Songs and commercials effect characters, and seem forever a part of the diegesis. These films are interesting because they show these things burrowing into the conciousnesses of unremarkable people, not just through the self-reference of cinematic fantasies. The songs and commercials suggestively relate to their lives, but vaguely. We are meant to pause over the lyrics and let them lead us to unspoken conclusions. It’s an unadventurous, vanilla way of expressing the subconscious, but perhaps unintentionally says loads about the non-conversing instinct of banality, as well as the shreds of comic strips and billboards that form the characters’ dreams.

As the couple ages throughout the three films they go down economically (newspaper editor to film editor to accountant) til they are a very midrange accretion of all three, accompanied by the strange, cinematic residue of depression and the defilement of having had and lost. Amar goes in the first film from oblivious (not the dissatisfied one), to equally dissatisfied as his wife is (but shown in a different way), to the prisoner trying to get out (turns out he and Mansi are equally imprisoned, both self-perpetuating). When finally he confesses to Mansi there is the distinct justification of philandering (the wife for domestic stuff, a girlfriend for excitement) that Aavishkar (where the affair is not the focus) avoids.

Mansi hits a sort of superficial overdrive when Sapna is due to come over; she treats herself to a makeover (which she probably would not have done under normal circumstances), repaints the walls, and cleans up the house to the point where Amar would no longer recognize it. And then when her husband comes home with the young lady for afternoon tea, Mansi is predictably catty toward her. This is in keeping with Mansi’s singleminded approach to everything. Throughout the film we see nothing of what she is like in ordinary, daily activities, free from her husband.
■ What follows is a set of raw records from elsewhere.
(* ===== verification/RetentionProps.v ===== *)
(** * Expiry is conservative

    An object expires only when nothing that used it is unresolved and every
    window has passed; bytes are deleted only after the repository has marked
    them, and a deletion is reported done only after the bytes are gone; the
    order in which the jobs of a release are named does not matter. *)

From S2P Require Import Prelude Effects GoStrings GoTime GoSha256 GoJson JsonRead Canonical Identifiers Problems AttemptStates AttemptRuns Attempts DomainRecords Auth AuthProps Retention.
#[local] Open Scope string_scope.
#[local] Open Scope list_scope.
#[local] Open Scope Z_scope.
#[local] Open Scope bool_scope.

(** ** Eligibility *)
Definition settled_reference (r : Reference) : Prop :=
  rf_Busy r = false /\ rf_RecoveryRequired r = false /\ terminal_orch (as_Orchestration (rf_State r)) /\
  as_RemoteActivity (rf_State r) ∈ [RemoteActivityInactive; RemoteActivityNotStarted] /\
  (terminal_exec (as_Execution (rf_State r)) -> as_Result (rf_State r) ∈ [ResultAvailable; ResultExpired]).
Lemma ReleaseBlocker_spec r : ReleaseBlocker r = "" <-> settled_reference r.
Proof.
  unfold ReleaseBlocker, settled_reference, terminal_orch, terminal_exec. destruct (rf_Busy r); [split; [done|by intros [? _]]|].
  destruct (OrchestrationState_Terminal _); cbn [negb orb]; [|split; [done|by intros (_ & _ & ? & _)]].
  destruct (as_RemoteActivity (rf_State r)); cbn; try (split; [done|]; intros (_ & _ & _ & H & _); set_solver);
    destruct (rf_RecoveryRequired r); cbn; try (by split; [done|intros (_ & ? & _)]);
    destruct (ExecutionState_Terminal _); cbn; destruct (as_Result (rf_State r)); cbn; set_solver.
Qed.
Definition latest (p : RetentionPolicy) (due : Time) (refs : list Reference) : Time :=
  foldr (fun r due => Z.max (rf_UpdatedAt r + rp_CompletedFor p) due) due refs.
(** The latest of the times before which the object must be kept. *)
Definition due_time (p : RetentionPolicy) (recordedAt : Time) (refs : list Reference) : Time :=
  match refs with
  | [] => recordedAt + rp_UnreferencedFor p
  | _ => latest p (recordedAt + rp_CompletedFor p) refs
  end.
Definition usable_reference (now : Time) (r : Reference) : bool :=
  negb (not_nil (AttemptState_Validate (rf_State r)) || IsZero (rf_UpdatedAt r) || After (rf_UpdatedAt r) now).
Definition blocked (r : Reference) : bool := ReleaseBlocker r <>? "".
Lemma assess_unblocked p now refs : forall due,
  forallb (usable_reference now) refs = true -> forallb (fun r => negb (blocked r)) refs = true ->
  assess_references p now due refs =
  let due := latest p due refs in
  Ok (mkRetentionDecision (due <=? now) (if due <=? now then "retention_elapsed" else "retention_window") due).
Proof.
  induction refs as [|r refs IH]; intros due Hu Hb; cbn [assess_references forallb] in *.
  - change (latest p due []) with due. unfold Before. destruct (Z.leb_spec due now), (Z.ltb_spec now due); try lia; done.
  - apply andb_true_iff in Hu as [Hr Hu], Hb as [Hrb Hb]. unfold usable_reference, blocked in *. apply negb_true_iff in Hr. rewrite Hr.
    apply negb_true_iff in Hrb. rewrite Hrb. rewrite IH by done. unfold After.
    assert (latest p (if due <? rf_UpdatedAt r + rp_CompletedFor p then rf_UpdatedAt r + rp_CompletedFor p else due) refs
            = latest p due (r :: refs)) as ->; [|done].
    unfold latest. cbn [foldr]. clear. destruct (Z.ltb_spec due (rf_UpdatedAt r + rp_CompletedFor p)); induction refs as [|x refs IH]; cbn; lia.
Qed.
Lemma assess_eligible p now refs : forall due d,
  assess_references p now due refs = Ok d -> de_Eligible d = true ->
  forallb (usable_reference now) refs = true /\ forallb (fun r => negb (blocked r)) refs = true.
Proof.
  induction refs as [|r refs IH]; intros due d; cbn [assess_references forallb]; [done|]. unfold usable_reference at 1, blocked at 1.
  destruct (_ || _); [done|]. destruct (_ <>? _); [intros [= <-]; done|]. intros H He. destruct (IH _ _ H He) as [-> ->]. done.
Qed.
Lemma assess_window p now refs : forall due d,
  assess_references p now due refs = Ok d -> de_Reason d = "retention_window" ->
  forallb (usable_reference now) refs = true /\ forallb (fun r => negb (blocked r)) refs = true.
Proof.
  induction refs as [|r refs IH]; intros due d; cbn [assess_references forallb]; [done|]. unfold usable_reference at 1, blocked at 1.
  destruct (_ || _); [done|]. case_bool_decide as Hb; cbn [negb].
  - intros H He. destruct (IH _ _ H He) as [-> ->]. done.
  - intros [= <-]. cbn. unfold ReleaseBlocker in *. by repeat case_match.
Qed.
Lemma assess_usable p now refs : forall due d, assess_references p now due refs = Ok d ->
  forallb (fun r => negb (blocked r)) refs = true -> forallb (usable_reference now) refs = true.
Proof.
  induction refs as [|r refs IH]; intros due d; cbn [assess_references forallb]; [done|]. unfold usable_reference at 1, blocked at 1.
  destruct (_ || _); [done|]. destruct (_ <>? _); [done|]. intros H He. cbn [negb andb] in *. by eapply IH.
Qed.

(** C32: When an object is assessed it is eligible for expiry
    exactly when every reference to it is settled (no local work, terminal,
    nothing remote, no recovery required, its results collected or expired)
    and the time due has come, which is the latest of the record's and the references' windows. A
    refusal because of the window names exactly that time: assessing the same
    references at any later time finds the object eligible once it has come,
    and not before. *)
Theorem assess_exact p now recordedAt refs d :
  Assess p now recordedAt refs = Ok d ->
  (de_Eligible d = true <-> Forall settled_reference refs /\ due_time p recordedAt refs <= now) /\
  (de_Reason d = "retention_window" -> de_NotBefore d = due_time p recordedAt refs /\ now < de_NotBefore d /\
     forall later, now <= later -> IsZero later = false -> exists d', Assess p later recordedAt refs = Ok d' /\ de_Eligible d' = (de_NotBefore d <=? later)).
Proof.
  unfold Assess. destruct (_ || _) eqn:E; [done|]. cbv zeta.
  set (start := if bool_decide (refs = []) then _ else _).
  assert (latest p start refs = due_time p recordedAt refs) as Hdue by (unfold start; by destruct refs).
  assert (Forall settled_reference refs <-> forallb (fun r => negb (blocked r)) refs = true) as Hset.
  { rewrite forallb_forall, Forall_forall. setoid_rewrite list_elem_of_In. unfold blocked. setoid_rewrite negb_involutive.
    setoid_rewrite bool_decide_eq_true. by setoid_rewrite ReleaseBlocker_spec. }
  intros H. split; [split|].
  - intros He. destruct (assess_eligible _ _ _ _ _ H He) as [Hu Hb]. rewrite assess_unblocked in H by done. injection H as <-. cbn in He.
    rewrite Hdue in He. split; [by apply Hset|by apply Z.leb_le].
  - intros [Hs Ht]. apply Hset in Hs. rewrite assess_unblocked in H; [|by eapply assess_usable|done]. injection H as <-. cbn.
    rewrite Hdue. by apply Z.leb_le.
  - intros Hr. destruct (assess_window _ _ _ _ _ H Hr) as [Hu Hb]. rewrite assess_unblocked in H by done. injection H as <-. cbn in Hr |- *.
    rewrite Hdue in *. destruct (Z.leb_spec (due_time p recordedAt refs) now) as [|Hlt]; [done|]. split_and!; [done|done|].
    intros later Hl Hz. bool_to_prop. unfold IsZero, After in *. replace (_ || _) with false.
    + rewrite assess_unblocked; [|clear -Hu Hl|done].
      * eexists. split; [done|]. cbn. rewrite Hdue. done.
      * rewrite forallb_forall in *. intros r Hr. specialize (Hu r Hr). unfold usable_reference, After in *.
        apply negb_true_iff in Hu. apply negb_true_iff. apply orb_false_iff in Hu as [Hu1 Hu2]. rewrite Hu1. cbn. apply Z.ltb_ge in Hu2. apply Z.ltb_ge. lia.
    + symmetry. rewrite !orb_false_iff, negb_false_iff. split_and!; try done; lia.
Qed.
Definition sample_reference : Reference :=
  mkReference (InitialAttemptState <| as_Orchestration := OrchestrationFailed |>) (1000 * Second) false false false.
Lemma assess_exact_witness :
  let now := 1000 * Second + Hour in let p := DefaultRetentionPolicy in
  exists d, Assess p now (1000 * Second) [sample_reference] = Ok d /\ de_Reason d = "retention_window" /\ now < de_NotBefore d.
Proof.
  intros now p. eexists. assert (Assess p now (1000 * Second) [sample_reference] = Ok _) as H by (vm_compute; reflexivity).
  split; [exact H|]. split; [reflexivity|]. exact (proj1 (proj2 (proj2 (assess_exact _ _ _ _ _ H) eq_refl))).
Defined.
Amar asks Sapna to sit alone like she’s at the movies. She gets up to go, the tea has gone cold. Seeing that his marriage has officially fallen apart, Amar decides to run outside after her. A wedding band marches through the road, between Amar and Sapna, positioning them on opposite sides of a marital divide.
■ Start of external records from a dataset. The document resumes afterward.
(* ===== verification/ControlOps.v ===== *)
(** * Control requests

    [internal/operations/model.go] and [resources.go]: the requests by which a
    caller cancels, retries, reconciles, collects or cleans up one attempt,
    their canonical text and digest, the durable record of such an operation,
    and when computing again is allowed. *)

From S2P Require Import Prelude GoStrings GoTime GoSha256 GoJson JsonRead Canonical JsonWire Identifiers Problems AttemptStates Attempts Operations DomainRecords Provider ProviderResources Admission.
#[local] Open Scope string_scope.
#[local] Open Scope list_scope.
#[local] Open Scope Z_scope.
#[local] Open Scope bool_scope.

Definition control_MaxRequestBytes : Z := 4096.
Definition control_Version (kind : OperationKind) : string :=
  if kind ==? OperationCleanup then "cleanup/v1" else "control/v1".
Definition control_ErrRequest : error := ENew "invalid control request".
Definition control_ErrNotFound : error := ENew "operation or attempt not found".
Definition ErrUnresolved : error := ENew "remote execution is unresolved".
Definition ErrCollect : error := ENew "recover results without rerunning successful compute".
Definition ErrInputs : error := ENew "original immutable inputs are unavailable".
Definition control_ErrState : error := ENew "control is not appropriate for the current state".

(** ** Requests *)
Record ControlRequest := mkControlRequest {
  cq_AttemptID : string; cq_Reason : string; cq_DiscardUncollected : bool; cq_SubmissionResolution : string;
  cq_ResourceName : string }.
#[export] Instance ControlRequest_eq_dec : EqDecision ControlRequest.
Proof. solve_decision. Defined.

Definition Supported (kind : OperationKind) : bool :=
  (kind ==? OperationCancel) || (kind ==? OperationRetryCompute) || (kind ==? OperationReconcile)
  || (kind ==? OperationCollect) || (kind ==? OperationCleanup).
Definition ValidString (s : string) : bool := utf8_valid (length (bytes_of s)) (bytes_of s).
(** [unicode.IsControl] of some rune: the control characters of ASCII and the
    ones U+0080 to U+009F, which take two bytes. *)
Fixpoint has_control (l : list ascii) : bool :=
  match l with
  | [] => false
  | c :: l' =>
      (byte_val c <? 32) || (byte_val c =? 127)
      || (byte_val c =? 194) && match l' with d :: _ => between 128 159 (byte_val d) | [] => false end
      || has_control l'
  end.
Definition ControlRequest_Validate (r : ControlRequest) (kind : OperationKind) : option error :=
  reject ((cq_SubmissionResolution r <>? "") || (cq_ResourceName r <>? ""))
         && ((kind <>? OperationReconcile)
             || (cq_SubmissionResolution r <>? "absent") && (cq_SubmissionResolution r <>? "present")
             || negb (ValidResourceName (cq_ResourceName r)))
    with control_ErrRequest ;;
  reject negb (Supported kind) || negb (ID_Valid (cq_AttemptID r)) || negb (ValidString (cq_Reason r))
         || (512 <? len (cq_Reason r))
    with control_ErrRequest ;;
  reject has_control (bytes_of (cq_Reason r)) with control_ErrRequest ;;
  reject (kind <>? OperationCleanup) && cq_DiscardUncollected r with control_ErrRequest ;;
  reject (kind ==? OperationRetryCompute) && (TrimSpace (cq_Reason r) ==? "") with control_ErrRequest ;;
  None.
Definition dec_control (f : list (string * jvalue)) : option ControlRequest :=
  id ← dec_str (member "attempt_id" f); reason ← dec_str (member "reason" f);
  discard ← dec_bool (member "discard_uncollected" f); resolution ← dec_str (member "submission_resolution" f);
  name ← dec_str (member "resource_name" f);
  Some (mkControlRequest id reason discard resolution name).
Definition control_optional (kind : OperationKind) : list string :=
  ["reason"] ++ (if kind ==? OperationReconcile then ["submission_resolution"; "resource_name"] else [])
  ++ (if kind ==? OperationCleanup then ["discard_uncollected"] else []).
Definition control_Parse (kind : OperationKind) (raw : string) : result error ControlRequest :=
  match Object raw control_MaxRequestBytes with
  | Err _ => Err control_ErrRequest
  | Ok fields =>
      throw not_nil (Fields fields ["attempt_id"] (control_optional kind)) with control_ErrRequest ;;
      match dec_control fields with
      | None => Err control_ErrRequest
      | Some r => throw not_nil (ControlRequest_Validate r kind) with control_ErrRequest ;; Ok r
      end
  end.

(** The members that are encoded: a cleanup writes its flag always and first. *)
Definition json_control (r : ControlRequest) (kind : OperationKind) : json :=
  if kind ==? OperationCleanup then
    JObj ([("attempt_id", JStr (cq_AttemptID r)); ("discard_uncollected", JBool (cq_DiscardUncollected r))]
          ++ str_field "reason" (cq_Reason r))
  else
    JObj ([("attempt_id", JStr (cq_AttemptID r))] ++ str_field "reason" (cq_Reason r)
          ++ bool_field "discard_uncollected" (cq_DiscardUncollected r)
          ++ str_field "submission_resolution" (cq_SubmissionResolution r)
          ++ str_field "resource_name" (cq_ResourceName r)).
Definition control_CanonicalJSON (r : ControlRequest) (kind : OperationKind) : result error string :=
  throw not_nil (ControlRequest_Validate r kind) with control_ErrRequest ;;
  Ok (Marshal (json_control r kind)).
(** What is hashed: encoding the canonical text again changes none of it. *)
Definition control_document (r : ControlRequest) (job : string) (kind : OperationKind) : json :=
  JObj [("version", JStr (control_Version kind)); ("job_id", JStr job); ("kind", JStr (OperationKind_string kind));
        ("request", json_control r kind)].
Definition control_Digest (r : ControlRequest) (job : string) (kind : OperationKind) : result error string :=
  throw negb (ID_Valid job) || not_nil (ControlRequest_Validate r kind) with control_ErrRequest ;;
  Ok (sha256_hex (Marshal (control_document r job kind))).

(** ** Cleaned resources *)
Definition MaxCleanupResources : Z := 2.
Inductive ResourceState :=
  | ResourcePending | ResourceRunning | ResourceDeleted | ResourceAbsent | ResourceRetained | ResourceFailed
  | ResourceUnknown | ResourceStateOther (raw : string).
#[export] Instance ResourceState_eq_dec : EqDecision ResourceState.
Proof. solve_decision. Defined.
Definition ResourceState_Valid (s : ResourceState) : bool :=
  match s with ResourceStateOther _ => false | _ => true end.
Definition ResourceState_Confirmed (s : ResourceState) : bool := (s ==? ResourceDeleted) || (s ==? ResourceAbsent).
Record ResourceResult := mkResourceResult {
  rr_ResourceID : string; rr_Purpose : string; rr_Fingerprint : string; rr_State : ResourceState; rr_Reason : string }.
(** The pattern [^[a-z][a-z0-9_]{0,95}$]. *)
Definition resourceReason (s : string) : bool :=
  match bytes_of s with
  | [] => false
  | c :: l =>
      is_lower (byte_val c) && (Z.of_nat (length l) <=? 95)
      && forallb (fun c => is_lower (byte_val c) || is_digit (byte_val c) || (byte_val c =? 95)) l
  end.
Definition ResourceResult_Valid (r : ResourceResult) : bool :=
  ID_Valid (rr_ResourceID r) && ((rr_Purpose r ==? "staging") || (rr_Purpose r ==? "execution"))
  && SHA256Digest_Valid (rr_Fingerprint r) && ResourceState_Valid (rr_State r) && resourceReason (rr_Reason r).

(** ** Records *)
Inductive Effect :=
  | EffectPending | RemoteDeleted | AlreadyAbsent | DispatchPrevented | CancellationRequested
  | CancellationConfirmed | TooLate | ObservationRefreshed | SubmissionResolvedAbsent | CollectionRequested
  | ResultsAvailable | NewAttemptCreated | ManualRequired | EffectFailed | EffectOther (raw : string).
#[export] Instance Effect_eq_dec : EqDecision Effect.
Proof. solve_decision. Defined.
Definition Effect_Valid (e : Effect) : bool := match e with EffectOther _ => false | _ => true end.
Record OperationRecord := mkOperationRecord {
  or_Operation : Operation; or_Effect : Effect; or_NewAttemptID : string; or_TerminationConfirmed : bool;
  or_Replay : bool; or_Resources : list ResourceResult }.
Fixpoint resources_distinct (seen : list string) (l : list ResourceResult) : bool :=
  match l with
  | [] => true
  | resource :: l =>
      if negb (ResourceResult_Valid resource) || bool_decide (rr_ResourceID resource ∈ seen) then false
      else resources_distinct (rr_ResourceID resource :: seen) l
  end.
(** The switch on the status: an effect the kind may have in that status. *)
Definition effect_fits (r : OperationRecord) : bool :=
  let kind := op_Kind (or_Operation r) in let e := or_Effect r in
  match op_Status (or_Operation r) with
  | OperationAccepted => (e ==? EffectPending) || (kind ==? OperationCollect) && (e ==? CollectionRequested)
  | OperationRunning =>
      (kind ==? OperationCancel) && (e ==? CancellationRequested) || (kind ==? OperationCleanup) && (e ==? EffectPending)
  | OperationFailed => e ==? EffectFailed
  | OperationManualRequired => negb ((kind ==? OperationCleanup) || (e <>? ManualRequired))
  | OperationSucceeded =>
      match kind with
      | OperationCleanup => (e ==? RemoteDeleted) || (e ==? AlreadyAbsent)
      | OperationCancel => (e ==? DispatchPrevented) || (e ==? CancellationConfirmed) || (e ==? TooLate)
      | OperationRetryCompute => (e ==? NewAttemptCreated) && (or_NewAttemptID r <>? "")
      | OperationReconcile => (e ==? ObservationRefreshed) || (e ==? SubmissionResolvedAbsent)
      | OperationCollect => e ==? ResultsAvailable
      | _ => true
      end
  | OperationStatusOther _ => true
  end.
Definition OperationRecord_Validate (r : OperationRecord) : option error :=
  let o := or_Operation r in
  reject not_nil (Operation_Validate o) || negb (Supported (op_Kind o)) || negb (Effect_Valid (or_Effect r))
         || negb (ID_Valid (op_JobID o)) || negb (ID_Valid (op_AttemptID o))
         || (MaxCleanupResources <? Z.of_nat (length (or_Resources r)))
         || (op_Kind o <>? OperationCleanup) && negb (Z.of_nat (length (or_Resources r)) =? 0)
    with control_ErrRequest ;;
  reject negb (resources_distinct [] (or_Resources r)) with control_ErrRequest ;;
  reject (or_NewAttemptID r <>? "")
         && (negb (ID_Valid (or_NewAttemptID r)) || (op_Kind o <>? OperationRetryCompute)
             || (or_NewAttemptID r ==? op_AttemptID o) || (or_Effect r <>? NewAttemptCreated))
    with control_ErrRequest ;;
  reject negb (Bool.eqb (or_TerminationConfirmed r) (or_Effect r ==? CancellationConfirmed)) with control_ErrRequest ;;
  reject negb (effect_fits r) with control_ErrRequest ;;
  None.

(** ** Computing again *)
Definition RetryAllowed (s : AttemptState) : option error :=
  reject not_nil (AttemptState_Validate s) with control_ErrState ;;
  reject (as_RemoteActivity s <>? RemoteActivityNotStarted) && (as_RemoteActivity s <>? RemoteActivityInactive)
    with ErrUnresolved ;;
  reject as_Execution s ==? ExecutionSucceeded with ErrCollect ;;
  reject negb (OrchestrationState_Terminal (as_Orchestration s)) with ErrUnresolved ;;
  reject (as_Execution s <>? ExecutionNotSubmitted) && negb (ExecutionState_Terminal (as_Execution s))
    with ErrUnresolved ;;
  None.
Bhattacharya lingers on breeze-rippled curtains, swimming wall patterns, a tiny insect landing on Mansi’s nape while she sleeps. His dwelling on fleeting impressions manages to create a sense of both finely-ground sensitivity and an impressionistic tapestry of domestic life. As in the other two films, he overlays shrill electronic tones, syrupy picture distortion (lava lamp imagery superimposed) and other blocking, desultory audiovisual devices in moments of acute mental awareness or honest openness, where clarity would be the normal way to go about things.

That Bhattacharya can dwell, for so long, on the minutia of what is really one continually-revisited relationship without the ideas growing tepid shows at least the intensity, if not originality, of thought involved. He visualizes subjectivity itself in depicting the most difficult trappings of interpersonal baggage – both infatuation and rancor, fragile optimism and mutual foundering. Aavishkar demonstrates the most coherent manifestation of this strategy; the characters in it are only interesting because of their florid inner lives and the way that they sculpt past events in their minds in order to divine some understanding from them. In that film, a dissociative balancing act that treads both dream territory and popular culture with equal overexposure, there is no line drawn between visual fantasy and a constructed notion of the self. Its preoccupation with the senses and their derangement makes it about significantly more than marital discord, and lifts it up out of the bedroom and into the world of human connection, a denuded battlefield for intense desires.


2 Responses to ““The Vermilion Smear’d””

  1. Medha said

    The visual and the nuances of the phrase “vermilion smear’d” do justice to my set of paintings that I had titled “Our Life/Our Story” and which just sold last week. It is amazing how I used that very vermilion on a pair of masks in six paintings to depict the woman in a man-woman relationship. Very well-written article.

  2. Anwesha Arya PhD SOAS, said

    Very finely crafted article on my father Basu Bhattacharya’s work. I truly appreciate the depth of analysis.